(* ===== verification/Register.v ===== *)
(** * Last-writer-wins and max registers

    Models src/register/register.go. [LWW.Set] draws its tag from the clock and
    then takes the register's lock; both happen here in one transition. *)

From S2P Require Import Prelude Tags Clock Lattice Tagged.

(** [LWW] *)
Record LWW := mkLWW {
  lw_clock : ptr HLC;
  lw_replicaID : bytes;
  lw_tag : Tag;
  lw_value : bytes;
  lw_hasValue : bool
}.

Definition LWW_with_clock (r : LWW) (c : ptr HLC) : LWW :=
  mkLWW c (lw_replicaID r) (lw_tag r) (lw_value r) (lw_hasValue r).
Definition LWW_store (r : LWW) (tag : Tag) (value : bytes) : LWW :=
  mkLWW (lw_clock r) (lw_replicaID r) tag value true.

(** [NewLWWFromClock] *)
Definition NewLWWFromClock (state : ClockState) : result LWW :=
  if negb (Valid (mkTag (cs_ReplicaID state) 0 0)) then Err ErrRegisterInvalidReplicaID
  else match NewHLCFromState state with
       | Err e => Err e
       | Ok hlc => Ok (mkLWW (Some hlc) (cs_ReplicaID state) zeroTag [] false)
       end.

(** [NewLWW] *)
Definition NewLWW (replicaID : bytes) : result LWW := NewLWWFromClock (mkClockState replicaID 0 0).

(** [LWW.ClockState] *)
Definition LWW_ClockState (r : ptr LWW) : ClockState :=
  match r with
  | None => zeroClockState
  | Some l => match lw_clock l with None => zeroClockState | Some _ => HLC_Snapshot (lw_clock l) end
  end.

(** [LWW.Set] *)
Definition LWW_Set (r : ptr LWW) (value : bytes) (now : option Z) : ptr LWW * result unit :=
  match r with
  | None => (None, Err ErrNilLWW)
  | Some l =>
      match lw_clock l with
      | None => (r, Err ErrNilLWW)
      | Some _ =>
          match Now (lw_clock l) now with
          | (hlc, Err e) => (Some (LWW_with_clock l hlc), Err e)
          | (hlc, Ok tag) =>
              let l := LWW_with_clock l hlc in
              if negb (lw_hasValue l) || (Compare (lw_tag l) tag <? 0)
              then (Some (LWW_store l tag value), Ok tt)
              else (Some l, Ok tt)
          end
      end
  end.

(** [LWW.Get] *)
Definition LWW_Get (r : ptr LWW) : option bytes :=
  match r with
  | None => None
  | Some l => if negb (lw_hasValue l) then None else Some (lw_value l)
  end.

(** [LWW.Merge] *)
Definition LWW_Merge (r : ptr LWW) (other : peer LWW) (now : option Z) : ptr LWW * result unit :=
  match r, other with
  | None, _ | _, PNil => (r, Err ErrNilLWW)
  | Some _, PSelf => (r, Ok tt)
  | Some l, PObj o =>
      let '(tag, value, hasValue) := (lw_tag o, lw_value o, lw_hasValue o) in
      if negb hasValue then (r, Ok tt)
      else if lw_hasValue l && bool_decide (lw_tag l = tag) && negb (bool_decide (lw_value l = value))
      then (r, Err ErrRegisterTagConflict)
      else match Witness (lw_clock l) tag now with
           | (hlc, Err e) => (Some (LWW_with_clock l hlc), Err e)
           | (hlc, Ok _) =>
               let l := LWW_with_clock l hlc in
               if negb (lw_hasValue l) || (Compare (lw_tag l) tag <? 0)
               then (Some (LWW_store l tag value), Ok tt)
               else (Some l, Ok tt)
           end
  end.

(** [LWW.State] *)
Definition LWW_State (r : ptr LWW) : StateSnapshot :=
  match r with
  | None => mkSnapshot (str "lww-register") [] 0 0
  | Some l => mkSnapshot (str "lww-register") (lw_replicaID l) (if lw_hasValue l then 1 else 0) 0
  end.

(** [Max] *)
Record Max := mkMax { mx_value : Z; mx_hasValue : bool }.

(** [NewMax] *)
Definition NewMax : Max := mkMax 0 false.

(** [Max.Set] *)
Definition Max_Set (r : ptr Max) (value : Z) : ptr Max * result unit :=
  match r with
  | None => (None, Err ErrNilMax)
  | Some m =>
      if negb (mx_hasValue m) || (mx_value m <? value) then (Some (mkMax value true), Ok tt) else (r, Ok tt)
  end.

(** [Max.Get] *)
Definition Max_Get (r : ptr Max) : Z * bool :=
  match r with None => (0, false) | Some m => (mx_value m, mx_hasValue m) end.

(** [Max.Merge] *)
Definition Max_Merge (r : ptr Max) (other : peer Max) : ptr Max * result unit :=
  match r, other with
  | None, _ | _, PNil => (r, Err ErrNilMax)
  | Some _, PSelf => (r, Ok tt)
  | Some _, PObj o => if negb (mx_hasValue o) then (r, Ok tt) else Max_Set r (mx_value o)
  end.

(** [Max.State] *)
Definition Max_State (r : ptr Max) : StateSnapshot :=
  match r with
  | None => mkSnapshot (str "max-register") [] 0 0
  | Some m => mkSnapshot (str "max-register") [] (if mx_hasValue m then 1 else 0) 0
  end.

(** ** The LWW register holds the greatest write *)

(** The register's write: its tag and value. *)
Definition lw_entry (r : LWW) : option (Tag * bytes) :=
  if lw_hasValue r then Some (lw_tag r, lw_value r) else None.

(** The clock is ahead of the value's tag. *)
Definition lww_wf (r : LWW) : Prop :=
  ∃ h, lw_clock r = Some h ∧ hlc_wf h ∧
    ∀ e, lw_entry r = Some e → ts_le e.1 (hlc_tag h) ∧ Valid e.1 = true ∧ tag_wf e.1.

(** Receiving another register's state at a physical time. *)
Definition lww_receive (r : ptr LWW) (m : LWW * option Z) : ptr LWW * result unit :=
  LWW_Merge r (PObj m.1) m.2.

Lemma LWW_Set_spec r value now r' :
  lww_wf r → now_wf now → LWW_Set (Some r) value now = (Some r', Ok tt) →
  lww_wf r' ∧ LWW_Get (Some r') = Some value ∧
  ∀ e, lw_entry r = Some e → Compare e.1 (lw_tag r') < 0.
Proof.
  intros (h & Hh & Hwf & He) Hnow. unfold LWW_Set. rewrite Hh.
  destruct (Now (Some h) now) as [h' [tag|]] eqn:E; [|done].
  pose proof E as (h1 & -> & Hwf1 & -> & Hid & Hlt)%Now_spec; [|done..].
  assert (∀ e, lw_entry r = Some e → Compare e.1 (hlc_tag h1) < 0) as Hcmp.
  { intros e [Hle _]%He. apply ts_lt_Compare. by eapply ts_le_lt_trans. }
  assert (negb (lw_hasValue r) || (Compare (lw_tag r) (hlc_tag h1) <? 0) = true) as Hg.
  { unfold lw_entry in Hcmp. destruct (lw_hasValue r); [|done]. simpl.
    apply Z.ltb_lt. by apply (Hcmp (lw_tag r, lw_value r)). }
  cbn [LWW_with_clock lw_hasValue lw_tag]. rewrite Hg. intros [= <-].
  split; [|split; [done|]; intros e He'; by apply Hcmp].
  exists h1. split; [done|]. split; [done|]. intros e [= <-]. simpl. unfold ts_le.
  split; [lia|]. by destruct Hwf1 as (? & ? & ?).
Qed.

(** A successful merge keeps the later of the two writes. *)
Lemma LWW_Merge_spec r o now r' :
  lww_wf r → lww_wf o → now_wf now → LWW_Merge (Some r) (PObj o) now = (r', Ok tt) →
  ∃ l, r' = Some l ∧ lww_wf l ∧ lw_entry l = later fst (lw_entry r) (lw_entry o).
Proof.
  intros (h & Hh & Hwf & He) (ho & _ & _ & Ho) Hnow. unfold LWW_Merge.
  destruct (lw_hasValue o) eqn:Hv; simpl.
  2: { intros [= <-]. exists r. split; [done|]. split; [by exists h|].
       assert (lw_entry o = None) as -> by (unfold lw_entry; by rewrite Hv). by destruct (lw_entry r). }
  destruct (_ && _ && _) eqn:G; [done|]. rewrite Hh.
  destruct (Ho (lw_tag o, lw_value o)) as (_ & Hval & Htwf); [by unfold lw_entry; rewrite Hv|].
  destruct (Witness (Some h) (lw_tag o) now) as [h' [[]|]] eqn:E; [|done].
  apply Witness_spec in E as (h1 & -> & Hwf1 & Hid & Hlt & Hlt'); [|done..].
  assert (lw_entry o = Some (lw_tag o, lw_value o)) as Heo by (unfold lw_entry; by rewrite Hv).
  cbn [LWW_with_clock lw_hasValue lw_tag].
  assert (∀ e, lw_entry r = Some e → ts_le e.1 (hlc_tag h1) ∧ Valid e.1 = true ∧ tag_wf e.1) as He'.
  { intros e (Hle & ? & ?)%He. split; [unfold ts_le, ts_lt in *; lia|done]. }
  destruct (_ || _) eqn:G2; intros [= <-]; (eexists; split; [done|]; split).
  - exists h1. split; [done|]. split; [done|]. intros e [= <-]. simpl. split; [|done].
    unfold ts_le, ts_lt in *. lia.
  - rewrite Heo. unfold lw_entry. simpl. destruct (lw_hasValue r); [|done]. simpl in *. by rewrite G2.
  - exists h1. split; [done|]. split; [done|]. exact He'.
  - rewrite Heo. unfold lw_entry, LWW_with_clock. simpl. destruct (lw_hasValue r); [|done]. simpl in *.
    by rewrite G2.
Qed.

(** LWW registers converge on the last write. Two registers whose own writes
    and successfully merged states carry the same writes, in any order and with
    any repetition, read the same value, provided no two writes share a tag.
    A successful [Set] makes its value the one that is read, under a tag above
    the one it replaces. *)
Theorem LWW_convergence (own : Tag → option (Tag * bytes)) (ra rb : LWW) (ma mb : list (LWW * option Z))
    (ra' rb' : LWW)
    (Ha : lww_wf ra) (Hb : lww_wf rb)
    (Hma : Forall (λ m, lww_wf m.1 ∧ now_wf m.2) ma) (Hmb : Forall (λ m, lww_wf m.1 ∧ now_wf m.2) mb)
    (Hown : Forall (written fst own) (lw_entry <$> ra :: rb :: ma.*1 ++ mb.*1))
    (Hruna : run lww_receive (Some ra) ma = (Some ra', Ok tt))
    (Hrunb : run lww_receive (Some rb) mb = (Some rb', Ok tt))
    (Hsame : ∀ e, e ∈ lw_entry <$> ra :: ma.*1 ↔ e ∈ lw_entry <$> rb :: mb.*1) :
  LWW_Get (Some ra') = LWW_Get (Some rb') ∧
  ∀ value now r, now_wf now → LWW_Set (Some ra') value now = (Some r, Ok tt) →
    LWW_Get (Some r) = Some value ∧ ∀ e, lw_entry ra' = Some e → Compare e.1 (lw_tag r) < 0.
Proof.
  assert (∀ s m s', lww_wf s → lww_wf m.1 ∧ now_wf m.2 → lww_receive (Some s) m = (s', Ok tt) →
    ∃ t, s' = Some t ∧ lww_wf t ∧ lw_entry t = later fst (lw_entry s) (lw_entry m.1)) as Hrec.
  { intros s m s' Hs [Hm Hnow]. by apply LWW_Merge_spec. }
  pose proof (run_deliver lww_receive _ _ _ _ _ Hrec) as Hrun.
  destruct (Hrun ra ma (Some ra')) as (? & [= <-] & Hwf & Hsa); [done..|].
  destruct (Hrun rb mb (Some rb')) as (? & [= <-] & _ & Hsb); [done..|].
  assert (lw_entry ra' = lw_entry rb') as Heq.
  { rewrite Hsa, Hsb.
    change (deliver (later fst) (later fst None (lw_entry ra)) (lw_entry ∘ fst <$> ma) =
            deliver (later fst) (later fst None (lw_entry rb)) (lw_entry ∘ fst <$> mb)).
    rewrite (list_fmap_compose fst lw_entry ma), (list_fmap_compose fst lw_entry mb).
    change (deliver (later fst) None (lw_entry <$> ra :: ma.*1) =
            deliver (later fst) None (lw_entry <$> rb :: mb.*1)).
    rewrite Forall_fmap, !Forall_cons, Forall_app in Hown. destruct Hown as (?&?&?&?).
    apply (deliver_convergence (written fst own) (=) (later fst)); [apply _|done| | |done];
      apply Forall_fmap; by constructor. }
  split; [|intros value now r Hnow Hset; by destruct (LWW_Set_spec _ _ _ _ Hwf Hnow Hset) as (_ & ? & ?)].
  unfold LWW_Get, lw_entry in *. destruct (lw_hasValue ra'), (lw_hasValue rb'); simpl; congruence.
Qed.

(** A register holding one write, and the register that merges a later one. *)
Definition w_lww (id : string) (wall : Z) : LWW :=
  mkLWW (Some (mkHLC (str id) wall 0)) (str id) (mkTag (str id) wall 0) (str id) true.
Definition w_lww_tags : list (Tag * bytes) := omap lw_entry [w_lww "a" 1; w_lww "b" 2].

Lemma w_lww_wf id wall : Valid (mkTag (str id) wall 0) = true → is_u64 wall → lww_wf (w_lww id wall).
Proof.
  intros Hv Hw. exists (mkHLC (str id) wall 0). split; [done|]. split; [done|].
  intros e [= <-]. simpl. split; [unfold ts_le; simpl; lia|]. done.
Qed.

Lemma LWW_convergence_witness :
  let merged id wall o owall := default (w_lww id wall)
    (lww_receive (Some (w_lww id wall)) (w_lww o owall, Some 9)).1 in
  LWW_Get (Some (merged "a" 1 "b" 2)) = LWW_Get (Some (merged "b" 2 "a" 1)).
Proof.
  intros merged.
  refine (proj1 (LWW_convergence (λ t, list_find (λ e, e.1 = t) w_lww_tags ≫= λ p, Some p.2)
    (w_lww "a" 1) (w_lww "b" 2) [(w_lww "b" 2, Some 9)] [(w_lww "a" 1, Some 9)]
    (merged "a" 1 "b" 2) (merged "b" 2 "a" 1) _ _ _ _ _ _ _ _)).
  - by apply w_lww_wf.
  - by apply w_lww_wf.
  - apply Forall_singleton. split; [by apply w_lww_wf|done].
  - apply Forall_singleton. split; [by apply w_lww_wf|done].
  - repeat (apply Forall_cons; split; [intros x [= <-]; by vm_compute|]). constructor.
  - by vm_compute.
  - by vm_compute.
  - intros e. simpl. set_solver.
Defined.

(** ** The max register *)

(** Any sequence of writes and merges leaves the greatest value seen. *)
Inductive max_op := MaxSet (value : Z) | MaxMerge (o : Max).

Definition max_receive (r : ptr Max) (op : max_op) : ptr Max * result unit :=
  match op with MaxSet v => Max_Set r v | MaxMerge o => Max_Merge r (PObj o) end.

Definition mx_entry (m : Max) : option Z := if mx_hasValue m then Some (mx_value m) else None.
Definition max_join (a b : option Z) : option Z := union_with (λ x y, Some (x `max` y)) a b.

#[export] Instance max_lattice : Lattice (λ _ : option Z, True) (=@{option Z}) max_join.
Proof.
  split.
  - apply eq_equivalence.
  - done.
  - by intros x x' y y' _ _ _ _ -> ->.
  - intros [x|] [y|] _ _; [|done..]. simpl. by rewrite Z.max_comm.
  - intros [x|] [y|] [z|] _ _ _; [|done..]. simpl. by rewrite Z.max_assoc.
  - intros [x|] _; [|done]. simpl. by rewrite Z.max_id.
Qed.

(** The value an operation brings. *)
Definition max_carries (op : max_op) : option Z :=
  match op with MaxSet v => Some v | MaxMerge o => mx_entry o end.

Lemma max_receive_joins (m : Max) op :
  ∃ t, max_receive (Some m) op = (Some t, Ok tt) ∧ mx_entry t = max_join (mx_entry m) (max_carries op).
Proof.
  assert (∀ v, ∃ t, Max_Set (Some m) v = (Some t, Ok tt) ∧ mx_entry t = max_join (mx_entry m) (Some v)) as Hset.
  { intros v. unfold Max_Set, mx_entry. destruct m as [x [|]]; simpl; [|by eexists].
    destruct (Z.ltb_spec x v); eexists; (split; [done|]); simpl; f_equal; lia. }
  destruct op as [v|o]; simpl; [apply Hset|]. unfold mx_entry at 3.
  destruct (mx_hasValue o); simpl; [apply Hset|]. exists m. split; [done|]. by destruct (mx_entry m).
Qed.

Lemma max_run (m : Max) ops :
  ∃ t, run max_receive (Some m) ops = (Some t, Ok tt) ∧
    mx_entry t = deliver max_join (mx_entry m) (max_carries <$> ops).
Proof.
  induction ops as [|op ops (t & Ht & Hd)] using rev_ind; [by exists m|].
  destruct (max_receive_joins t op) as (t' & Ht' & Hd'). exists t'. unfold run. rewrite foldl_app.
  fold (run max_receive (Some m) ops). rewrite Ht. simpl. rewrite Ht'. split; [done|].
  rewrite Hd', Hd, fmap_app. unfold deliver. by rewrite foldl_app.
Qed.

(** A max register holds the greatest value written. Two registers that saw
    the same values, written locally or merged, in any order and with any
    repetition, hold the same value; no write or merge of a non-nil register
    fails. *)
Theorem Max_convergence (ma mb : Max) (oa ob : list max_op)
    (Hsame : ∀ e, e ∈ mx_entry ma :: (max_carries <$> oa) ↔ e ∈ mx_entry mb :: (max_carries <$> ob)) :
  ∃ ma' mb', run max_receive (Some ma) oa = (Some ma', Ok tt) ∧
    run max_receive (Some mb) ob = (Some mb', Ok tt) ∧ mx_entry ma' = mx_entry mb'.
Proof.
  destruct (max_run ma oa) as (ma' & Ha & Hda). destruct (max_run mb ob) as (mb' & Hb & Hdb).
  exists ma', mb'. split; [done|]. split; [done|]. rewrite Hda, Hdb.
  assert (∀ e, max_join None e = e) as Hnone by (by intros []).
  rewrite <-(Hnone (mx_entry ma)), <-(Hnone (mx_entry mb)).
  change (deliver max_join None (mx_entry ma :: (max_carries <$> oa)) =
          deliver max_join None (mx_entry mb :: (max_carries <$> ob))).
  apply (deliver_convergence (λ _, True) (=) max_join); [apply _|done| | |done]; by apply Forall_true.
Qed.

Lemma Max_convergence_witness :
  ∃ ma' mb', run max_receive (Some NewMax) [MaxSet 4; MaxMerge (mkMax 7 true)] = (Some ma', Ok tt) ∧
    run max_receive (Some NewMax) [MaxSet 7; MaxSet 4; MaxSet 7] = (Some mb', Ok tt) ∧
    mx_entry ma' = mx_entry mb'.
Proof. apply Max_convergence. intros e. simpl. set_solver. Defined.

──────────────────────────────

- WHAT THE EXERCISE ASKS
Each line of the material with the word "false" in it should be listed.

- EXERCISE ANSWER
       | Ok hlc => Ok (mkLWW (Some hlc) (cs_ReplicaID state) zeroTag [] false)
Definition NewMax : Max := mkMax 0 false.
  match r with None => (0, false) | Some m => (mx_value m, mx_hasValue m) end.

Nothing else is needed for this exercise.